Dudas éticas y morales
Andreea Ciudin, miembro de la Junta Directiva de la Sociedad Española para el Estudio de la Obesidad (SEEDO) y del comité ejecutivo de la Asociación Europea para el Estudio de la Obesidad, cree que el objetivo que ha planteado el Reino Unido (de reducir el paro y los costes asociados a la obesidad con fármacos) levanta muchas dudas éticas y morales. “¿Quiere decir que tengo que perder mi trabajo para tener un tratamiento? De entrada es muy injusto que no se financie un fármaco [en España no lo están para la obesidad] cuando tenemos una evidencia muy clara de que se trata de una enfermedad biológica”, reclama puntualizando que la evolución de estos fármacos va tan rápido que todavía es necesario seguir investigando para saber a qué tipo de pacientes les van mejor que a otros.
Pero incluso con ellos, facilitando su acceso a personas que de otra forma no se los podrían permitir, cree que la reinserción laboral no es tan sencilla: “Que una persona que haya estado en paro durante mucho tiempo vuelva a trabajar no depende solo de si pierde peso y mejore su calidad de vida, sino de si ha perdido habilidades, si en la entrevista valoran de forma negativa este periodo de pausa en la actividad laboral…”.
Más crítico es el catedrático en Farmacología Joan Ramón Laporte, que en su último libro ―Crónica de una sociedad intoxicada, de la editorial Península― hace una enmienda a la totalidad a la efectividad y la necesidad de estos fármacos (en la que sería demasiado prolijo entrar aquí): “¿Se pretende tratar la obesidad de los desempleados porque esta era la causa de su desempleo y una vez hayan perdido peso van a poder volver a trabajar? ¿O se pretende tratar su obesidad porque el desempleo engorda? La obesidad se concentra en los pobres, es como si se quisiera tratar la pobreza con fármacos. O no he entendido nada, o es surrealista”.

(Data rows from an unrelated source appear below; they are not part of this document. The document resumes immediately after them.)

(** * Ring-down analysis pipeline (RD2 .. RD7): shallow embedding

    The Python sources compute on IEEE doubles (Python [float] and numpy
    [float64]).  The embedding keeps the control flow, the indexing and the
    special values of that arithmetic:

    - a finite number is a rational ([Q]); [np.pi] is the rational value of
      the double nearest to pi;
    - the special values NaN and the two infinities are kept, with the IEEE
      rules for comparisons and arithmetic on them ([pyfloat]); there is a
      single zero (no signed zeros);
    - the scalar arithmetic of RD7, the driver's [Q_final] and the quotient
      [fs / f0] of RD3 and RD4 round every operation to binary64, to nearest
      with ties to even, with gradual underflow and overflow to infinity
      ([b64], [d_mul], [d_div], [d_sub]); their decimal literals are the
      doubles Python reads;
    - the array arithmetic of RD2, RD3, RD4 and RD5 (means, sums, the
      convolution, the interpolation of crossings) is exact: rounding is
      idealised there, and decimal literals such as [1e-12] or [0.05] denote
      the decimal rational they spell.

    Printed warnings are returned as a list next to the result; plots and the
    informational prints (formatted numbers) are left out. *)

From Stdlib Require Import ZArith QArith Qabs Qround Qminmax Qpower List Bool String Lia Lqa.
From Stdlib Require Import Sorted Permutation Ascii.
Import ListNotations.

Open Scope Q_scope.

(* ================================================================== *)
(** ** Python values and exceptions *)

Inductive exn : Type :=
| IndexError
| ZeroDivisionError
| ValueError
| TypeError
| OverflowError
| LinAlgError.

Inductive result (A : Type) : Type :=
| Ok (a : A)
| Raise (e : exn).

Arguments Ok {A} a.
Arguments Raise {A} e.

(** A double: a finite value, the infinities, or NaN. *)
Inductive pyfloat : Type :=
| Fin (q : Q)
| PInf
| NInf
| NaN.

Definition is_nan (x : pyfloat) : bool :=
  match x with NaN => true | _ => false end.

Definition is_finite (x : pyfloat) : bool :=
  match x with Fin _ => true | _ => false end.

(** Equality of doubles as values (finite values compared as rationals).
    This is the meta-level equality of the model, not Python's [==]. *)
Definition fl_same (x y : pyfloat) : Prop :=
  match x, y with
  | Fin a, Fin b => a == b
  | PInf, PInf => True
  | NInf, NInf => True
  | NaN, NaN => True
  | _, _ => False
  end.

Definition Qltb (a b : Q) : bool := negb (Qle_bool b a).

Definition Qsign (a : Q) : Z := Z.sgn (Qnum a).

(** [x <= y], [x < y], [x > y], [x != y] on doubles: every comparison
    with NaN is false except [!=]. *)
Definition fl_leb (x y : pyfloat) : bool :=
  match x, y with
  | NaN, _ | _, NaN => false
  | NInf, _ => true
  | _, PInf => true
  | Fin a, Fin b => Qle_bool a b
  | _, _ => false
  end.

Definition fl_ltb (x y : pyfloat) : bool :=
  match x, y with
  | NaN, _ | _, NaN => false
  | PInf, _ => false
  | _, NInf => false
  | Fin a, Fin b => Qltb a b
  | _, _ => true
  end.

Definition fl_gtb (x y : pyfloat) : bool := fl_ltb y x.

Definition fl_neb (x y : pyfloat) : bool :=
  match x, y with
  | NaN, _ | _, NaN => true
  | Fin a, Fin b => negb (Qeq_bool a b)
  | PInf, PInf => false
  | NInf, NInf => false
  | _, _ => true
  end.

Definition fl_neg (x : pyfloat) : pyfloat :=
  match x with
  | Fin a => Fin (- a)
  | PInf => NInf
  | NInf => PInf
  | NaN => NaN
  end.

Definition fl_abs (x : pyfloat) : pyfloat :=
  match x with
  | Fin a => Fin (Qabs a)
  | PInf | NInf => PInf
  | NaN => NaN
  end.

Definition fl_add (x y : pyfloat) : pyfloat :=
  match x, y with
  | NaN, _ | _, NaN => NaN
  | Fin a, Fin b => Fin (a + b)
  | PInf, NInf | NInf, PInf => NaN
  | PInf, _ | _, PInf => PInf
  | NInf, _ | _, NInf => NInf
  end.

Definition fl_sub (x y : pyfloat) : pyfloat := fl_add x (fl_neg y).

(** Infinity of the sign [s] (NaN for [s = 0]). *)
Definition inf_of_sign (s : Z) : pyfloat :=
  match s with
  | Zpos _ => PInf
  | Zneg _ => NInf
  | Z0 => NaN
  end.

Definition fl_sign (x : pyfloat) : Z :=
  match x with
  | Fin a => Qsign a
  | PInf => 1%Z
  | NInf => (-1)%Z
  | NaN => 0%Z
  end.

Definition fl_mul (x y : pyfloat) : pyfloat :=
  match x, y with
  | NaN, _ | _, NaN => NaN
  | Fin a, Fin b => Fin (a * b)
  | _, _ => inf_of_sign (fl_sign x * fl_sign y)
  end.

(** numpy scalar division: dividing by zero gives an infinity (or NaN for
    0/0) with a RuntimeWarning, never an exception. *)
Definition fl_div (x y : pyfloat) : pyfloat :=
  match x, y with
  | NaN, _ | _, NaN => NaN
  | Fin a, Fin b =>
      if Qeq_bool b 0 then inf_of_sign (Qsign a) else Fin (a / b)
  | Fin _, _ => Fin 0
  | _, Fin b => if Qeq_bool b 0 then x else inf_of_sign (fl_sign x * Qsign b)
  | _, _ => NaN
  end.

(** Python's builtin [max(a, b)]: keeps [a] unless [b > a]. *)
Definition py_max (a b : pyfloat) : pyfloat :=
  if fl_gtb b a then b else a.

(** [np.pi]: the double 0x1.921fb54442d18p+1. *)
Definition np_pi : Q := 884279719003555 # 281474976710656.

(* ================================================================== *)
(** ** Rounding to binary64 *)

Definition pow2 (e : Z) : Q := 2 ^ e.

(** [floor (log2 q)] for a positive [q]. *)
Definition ilog2 (q : Q) : Z :=
  let e0 := (Z.log2 (Qnum q) - Z.log2 (Zpos (Qden q)))%Z in
  if Qle_bool (pow2 e0) q then e0 else (e0 - 1)%Z.

(** The integer nearest to [q], the even one of two equally near. *)
Definition round_half_even (q : Q) : Z :=
  let f := Qfloor q in
  let r := q - inject_Z f in
  if Qltb r (1 # 2) then f
  else if Qltb (1 # 2) r then (f + 1)%Z
  else if Z.even f then f else (f + 1)%Z.

(** The double nearest to a positive rational: 53 significant bits, the
    spacing of the subnormal numbers ([2^-1074]) below [2^-1022], and
    infinity when the rounded value reaches [2^1024]. *)
Definition b64_pos (a : Q) : pyfloat :=
  let e := Z.max (ilog2 a) (-1022) in
  let ulp := pow2 (e - 52) in
  let r := inject_Z (round_half_even (a / ulp)) * ulp in
  if Qle_bool (pow2 1024) r then PInf else Fin (Qred r).

Definition b64 (q : Q) : pyfloat :=
  if Qeq_bool q 0 then Fin 0
  else if Qltb q 0 then fl_neg (b64_pos (- q)) else b64_pos q.

(** An operation on doubles is the exact operation followed by rounding. *)
Definition d_round (x : pyfloat) : pyfloat :=
  match x with
  | Fin q => b64 q
  | _ => x
  end.

Definition d_mul (x y : pyfloat) : pyfloat := d_round (fl_mul x y).
Definition d_div (x y : pyfloat) : pyfloat := d_round (fl_div x y).
Definition d_sub (x y : pyfloat) : pyfloat := d_round (fl_sub x y).

(** The unit roundoff [2^-53]. *)
Definition eps64 : Q := 1 # 9007199254740992.

(** The doubles that Python reads for [0.1] and [0.3]. *)
Definition lit_0_1 : Q := 3602879701896397 # 36028797018963968.
Definition lit_0_3 : Q := 5404319552844595 # 18014398509481984.

(* ================================================================== *)
(** ** RD7: damping factor and linewidths (R7_Damping_Linewidth.py) *)

Module RD7.

Open Scope string_scope.

(** The dictionary returned by [rd7_damping_linewidth]. *)
Record metrics : Type := mkMetrics {
  alpha : pyfloat;
  df_tau : pyfloat;
  df_Q : pyfloat;
  warn : list string;
  fix_ : list string
}.

Definition w_tau := "tau_s is non-positive; cannot compute damping or linewidth.".
Definition f_tau := "Check RD4 exponential fit; envelope may be corrupted.".
Definition w_f0 := "f0_hz is invalid; cannot compute linewidth.".
Definition f_f0 := "Check zero-crossings in RD5; signal may be too noisy.".
Definition w_Q := "Q is invalid; cannot compute Q-based linewidth.".
Definition f_Q := "Check RD4 and RD5, or inspect the RD2 and RD3 plots.".

Definition w_small := "df_tau extremely small (<0.1 Hz).".
Definition f_small := "Decay too slow or envelope oversmoothed; check RD3 window.".
Definition w_large := "df_tau very large (>100 kHz).".
Definition f_large := "Decay too fast; signal too short or noisy. Check RD1 slicing.".
Definition w_mismatch := "Δfτ and ΔfQ mismatch >30%.".
Definition f_mismatch := "Check Q calculation in RD4 and f0 from RD5 for consistency.".

(** The record returned by each of the three validation branches. *)
Definition sentinel (w f : string) : metrics :=
  mkMetrics NaN NaN NaN [w] [f].

(** [v is None or v <= 0] *)
Definition non_positive (v : option pyfloat) : bool :=
  match v with
  | None => true
  | Some x => fl_leb x (Fin 0)
  end.

Definition get (v : option pyfloat) : pyfloat :=
  match v with Some x => x | None => NaN end.

(** [abs(df_tau - df_Q) / max(df_tau, df_Q)] *)
Definition mismatch (dft dfq : pyfloat) : pyfloat :=
  d_div (fl_abs (d_sub dft dfq)) (py_max dft dfq).

(** The inputs are doubles as the driver passes them, numpy scalars from RD4
    and RD5: every operation is rounded to binary64, and a division by zero
    gives an infinity or NaN with a RuntimeWarning instead of raising. *)
Definition rd7_damping_linewidth (tau_s f0_hz Qfac : option pyfloat) : metrics :=
  if non_positive tau_s then sentinel w_tau f_tau
  else if non_positive f0_hz then sentinel w_f0 f_f0
  else if non_positive Qfac then sentinel w_Q f_Q
  else
    let alpha := d_div (Fin 1) (get tau_s) in
    let df_tau := d_div (Fin 1) (d_mul (d_mul (Fin 2) (Fin np_pi)) (get tau_s)) in
    let df_Q := d_div (get f0_hz) (get Qfac) in
    (* each test appends one message to [warnings] and one to [fixes] *)
    let d1 := if fl_ltb df_tau (Fin lit_0_1) then [(w_small, f_small)] else [] in
    let d2 := if fl_gtb df_tau (Fin 100000) then [(w_large, f_large)] else [] in
    let d3 :=
      if fl_gtb (mismatch df_tau df_Q) (Fin lit_0_3)
      then [(w_mismatch, f_mismatch)] else [] in
    let d := (d1 ++ d2 ++ d3)%list in
    mkMetrics alpha df_tau df_Q (map fst d) (map snd d).

(** The driver's recombined quality factor: [math.pi * f0_relax_hz * tau_s]. *)
Definition Q_final (f0_relax_hz tau_s : pyfloat) : pyfloat :=
  d_mul (d_mul (Fin np_pi) f0_relax_hz) tau_s.

End RD7.

(* ================================================================== *)
(** ** Arrays of finite samples *)

Definition Qsum (l : list Q) : Q := fold_right Qplus 0 l.

Definition Qlen (l : list Q) : Q := inject_Z (Z.of_nat (List.length l)).

(** [np.mean] and [np.var] of a non-empty array. *)
Definition Qmean (l : list Q) : Q := Qsum l / Qlen l.

Definition Qsqr (x : Q) : Q := x * x.

Definition Qvar (l : list Q) : Q :=
  let m := Qmean l in Qmean (map (fun x => Qsqr (x - m)) l).

(** [np.max] of the non-empty array [x :: r]. *)
Definition Qmaximum (x : Q) (r : list Q) : Q := fold_left Qmax r x.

Juan José Rodríguez Sendín,miembro del grupo Bioética de la Sociedad Española de Médicos Generales y de Familia (SEMG), califica la propuesta de primer ministro británico de “grosera” y también le genera muchas dudas éticas. “Habría que estudiar no solo el dinero que se puede ahorrar, sino también el que se gasta [en España, el tratamiento con Mounjaro cuesta al paciente 271 euros al mes]”.
En opinión de Sendín, en un primer momento lo más probable es que los que participen en el ensayo mejoren su salud y sus perspectivas laborales a corto plazo. “El medicamento puede funcionar, pero no es definitivo. Llama la atención que no se preocupen tanto por la prevención: un control estricto de la venta de comida basura, de bebidas altas en azúcar muy consumidas por los niños. Que todo lo que condiciona la obesidad no se toque para nada, y se centren en un tratamiento mecánico que no garantiza resultados definitivos, con un altísimo coste para mayor gloria de las farmacéuticas que los venden”.
Por estas razones, Gisela Isabel Fernández Rivas Plata, investigadora del Observatorio de Bioética de la Universidad de Barcelona, cree que las medidas que se tomen en el futuro con estos fármacos, a quién se apliquen y cómo se financien, tienen que estar “sujetas a un estricto estudio de costes y beneficios”, no solo económicos, sino también en salud a largo plazo.